Golf is a game of habit and routine. I cannot golf without a hat, I cannot putt with my glove on, I cannot mark my ball with average pocket change, and I have to put a fat lip of Skoal in before teeing off. Rob, my best friend, doesn’t dip but says that the smell of Skoal in the morning means golf. I don’t like other golfers talking to my ball. My shot, my ball, my encouragement. I won’t encourage your ball because it is a backwards compliment that actually says “hey dude, your shot kinda sucked so I am going to pretend I can talk your ball into doing something you couldn’t make it do.” Leave my ball out of your conversations. These habits and routines are the ritual of my game.

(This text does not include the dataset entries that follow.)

(* ===== verification/Fwrite.v ===== *)
(** [fwrite.c]: writing file data.  Blocks are added first when the file
    grows; whole fragments go through the cache or are gathered into runs
    written straight to the device, and the partial fragments at both ends
    go through the cache. *)

From S2P Require Import Prelude Bitmap Superblock Cg CgStore Alloc FileEnv Inode FileAlloc.
Local Open Scope bffs_scope.

Section Fwrite.
Context {S : Type} `{FileEnv S}.

(** ** Fragments through the cache

    The loop of file_ua_frags_write, which is also the short loop of
    file_frags_write: the number of fragments written, 0 on a NULL buffer. *)
Fixpoint cached_writes (l : list Z) (sfrag nfrags buf inum : Z) : M S Z :=
  match l with
  | [] => ret nfrags
  | frag :: l =>
      lfrag <- widisk_frag (u32 (sfrag + frag)) inum ;;
      if lfrag =? 0 then ret frag
      else
        ptr <- cache_frag_write lfrag 0 ;;
        match ptr with
        | None => ret 0
        | Some ptr =>
            fsize <- FSIZE ;;
            CopyMem (buf + frag * fsize) ptr fsize ;;
            cached_writes l sfrag nfrags buf inum
        end
  end.

Definition file_ua_frags_write (sfrag nfrags buf inum : Z) : M S Z :=
  cached_writes (upto 0 nfrags 1) sfrag nfrags buf inum.

(** ** file_frags_write *)

(** A fragment to write directly: its address, no longer in the cache. *)
Definition claim_frag (file_frag_num inum : Z) : M S Z :=
  lfrag <- widisk_frag file_frag_num inum ;;
  (if negb (lfrag =? 0) then cache_invalidate lfrag else ret tt) ;;
  ret lfrag.

(** The do loop that extends a run; the result is frag, lfrag and cefrag. *)
Fixpoint gather_run (fuel : nat) (sfrag nfrags inum frag lfrag : Z) : M S (Z * Z * Z) :=
  match fuel with
  | O => undef
  | Datatypes.S fuel =>
      let cefrag := lfrag in
      let frag := frag + 1 in
      if nfrags <=? frag then ret (frag, lfrag, cefrag)
      else
        lfrag <- claim_frag (u32 (sfrag + frag)) inum ;;
        if lfrag =? cefrag + 1 then gather_run fuel sfrag nfrags inum frag lfrag
        else ret (frag, lfrag, cefrag)
  end.

(** The while loop: one data_write for each run.  A write fault is reported
    to the debug log only. *)
Fixpoint gather_writes (fuel : nat) (sfrag nfrags buf inum frag lfrag : Z) : M S Z :=
  match fuel with
  | O => undef
  | Datatypes.S fuel' =>
      if (frag <? nfrags) && negb (lfrag =? 0) then
        let csfrag := lfrag in
        fsize <- FSIZE ;;
        r <- gather_run fuel sfrag nfrags inum frag lfrag ;;
        let '(frag, lfrag, cefrag) := r in
        let bfrags := cefrag - csfrag + 1 in
        data_write (buf + (frag - bfrags) * fsize) csfrag (fsize * bfrags) ;;
        gather_writes fuel' sfrag nfrags buf inum frag lfrag
      else ret frag
  end.

Definition file_frags_write (sfrag nfrags buf inum : Z) : M S Z :=
  if nfrags <? 4 then cached_writes (upto 0 nfrags 1) sfrag nfrags buf inum
  else
    mask <- glob tranmask ;;
    if negb (Z.land (u32 buf) mask =? 0) then file_ua_frags_write sfrag nfrags buf inum
    else
      lfrag <- claim_frag sfrag inum ;;
      gather_writes (Z.to_nat nfrags + 1) sfrag nfrags buf inum 0 lfrag.

(** ** file_write *)

Definition partial_frag_write (frag offset size buf readcache : Z) : M S Z :=
  ptr <- cache_frag_write frag readcache ;;
  match ptr with
  | None => ret 0
  | Some ptr => CopyMem buf (ptr + offset) (u32 size) ;; ret size
  end.

(** The expansion at the start: [inl] the return value of an early return,
    or [inr] of nbytes, filesize and read_last_frag. *)
Definition write_expand (inode inum sbyte nbytes : Z) : M S (Z + Z * Z * Z) :=
  f <- superblock ;;
  let FSIZE := fs_fsize f in
  let FBSIZE := fs_bsize f in
  size <- IC_SIZE inode ;;
  let filesize := u32 size in
  if u32 (sbyte + nbytes) <=? filesize then ret (inr (nbytes, filesize, 1))
  else
    let start := filesize / FSIZE in
    let blocks := u32 (sbyte + nbytes + FBSIZE - 1 - filesize) / FBSIZE in
    ablocks <- file_blocks_add inode inum start blocks ;;
    if ablocks =? 0 then upd_glob (set_Res2 ERROR_DISK_FULL) ;; ret (inl (u32 (-1)))
    else
      let nbytes := if ablocks <? blocks then u32 (ablocks * FBSIZE + filesize - sbyte)
                    else nbytes in
      let filesize := u32 (sbyte + nbytes) in
      size <- IC_SIZE inode ;;
      if u32 size <? filesize then
        inode <- inode_modify inum ;;
        match inode with
        | None => ret (inl (u32 (-1)))
        | Some inode => SET_IC_SIZE inode filesize ;; ret (inr (nbytes, filesize, 0))
        end
      else ret (inr (nbytes, filesize, 1)).

(** The three phases of a write that spans fragments. *)
Definition write_phases (sfrag spos efrag epos nbytes read_last_frag inum buf : Z) : M S Z :=
  fsize <- FSIZE ;;
  head <- (if negb (spos =? 0) then
             faddr <- widisk_frag sfrag inum ;;
             if faddr =? 0 then upd_glob (set_Res2 ERROR_DISK_FULL) ;; ret false
             else partial_frag_write faddr spos (fsize - spos) buf 1 ;; ret true
           else ret true) ;;
  if negb head then ret (u32 (-1))
  else
    let skip := if spos =? 0 then 0 else 1 in
    let buf := if spos =? 0 then buf else buf + (fsize - spos) in
    let sfrag := sfrag + skip in
    let nffrags := u32 (efrag - sfrag) in
    main <- (if 0 <? nffrags then file_frags_write sfrag nffrags buf inum else ret nffrags) ;;
    if negb (main =? nffrags) then ret (u32 (fsize - spos + main * fsize))
    else
      let buf := if 0 <? nffrags then buf + nffrags * fsize else buf in
      if negb (epos =? 0) then
        faddr <- widisk_frag efrag inum ;;
        if faddr =? 0 then ret (u32 (fsize - spos + nffrags * fsize))
        else partial_frag_write faddr 0 epos buf read_last_frag ;; ret nbytes
      else ret nbytes.

Definition file_write (inum sbyte nbytes buf : Z) : M S Z :=
  inode <- inode_read inum ;;
  match inode with
  | None => ret (u32 (-1))
  | Some inode =>
      r <- write_expand inode inum sbyte nbytes ;;
      match r with
      | inl rc => ret rc
      | inr (nbytes, filesize, read_last_frag) =>
          fsize <- FSIZE ;;
          let end_ := u32 (sbyte + nbytes) in
          let spos := sbyte mod fsize in
          let epos := end_ mod fsize in
          let sfrag := sbyte / fsize in
          let efrag := end_ / fsize in
          if sfrag =? efrag then
            faddr <- widisk_frag sfrag inum ;;
            if faddr =? 0 then upd_glob (set_Res2 ERROR_DISK_FULL) ;; ret (u32 (-1))
            else
              partial_frag_write faddr spos (epos - spos) buf
                (if nbytes =? filesize then 0 else 1) ;;
              ret nbytes
          else write_phases sfrag spos efrag epos nbytes read_last_frag inum buf
      end
  end.

(** symlink_create of file.c: the target in the inode of a 4.4BSD file
    system when it is short, else in a block of its own. *)
Definition symlink_create (inum : Z) (contents : list Z) (contents_buf : Z) : M S Z :=
  let namelen := zlen contents in
  v44 <- glob bsd44fs ;;
  if negb (v44 =? 0) && (namelen <? MAXSYMLINKLEN) then
    inode <- inode_modify_ptr inum ;;
    strcpy (ic_db inode 0) contents ;;
    SET_IC_SIZE inode namelen ;;
    ret 1
  else
    written <- file_write inum 0 (namelen + 1) contents_buf ;;
    if written =? namelen + 1 then file_block_retract inum ;; ret 1 else ret 0.

End Fwrite.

Golf is a game of consistency. Unfortunately, consistently I suck. Golfers, when upon hitting a straight drive or perfect iron, wonder aloud on why that can’t do that all the time. They also allow themselves the selfish thought of thinking that perfect shot is actually what their golf game is. It isn’t, their golf game is the slice, hook, stub, topping, worm burner, and all the other horrible shots that consist of the majority of their game. I no longer tell myself that my inner and true golfer is a straight drive hitting and long putt sinker scratch golfer. I am hacker, I am average, and I revel in it.
Golf is my escape, golf is my hobby, golf is my fun. I am not playing against you. I don’t care how you score and I won’t correct you when you purposely or accidentally shave a stroke or two. If you want to lie to yourself that is your business. I play against myself. I used to viciously compete against myself. Every bad shot and missed putt was followed by an internal argument and cursing. Now an easy peace has settled upon my soul. I am happy with who I am on the golf course and like the golfer I am. Acceptance is the first step, I accept who I am as a golfer.
Spring is here, and even though I have golfed a few times this warm winter, golf season has officially begun. For the next 7 months or so, I will spend at least one day a week chasing a little white ball around a grassy terrain. Like life, perfection is unattainable. The pursuit of the perfection… the journey is what is thrilling. I intend to keep my swing thoughts simple (“Keep your head down”) and my grip loose. It is hard to imagine something better than the possibility of a well-placed drive followed by a buoyant walk down the fairway with thoughts of that perfect second shot.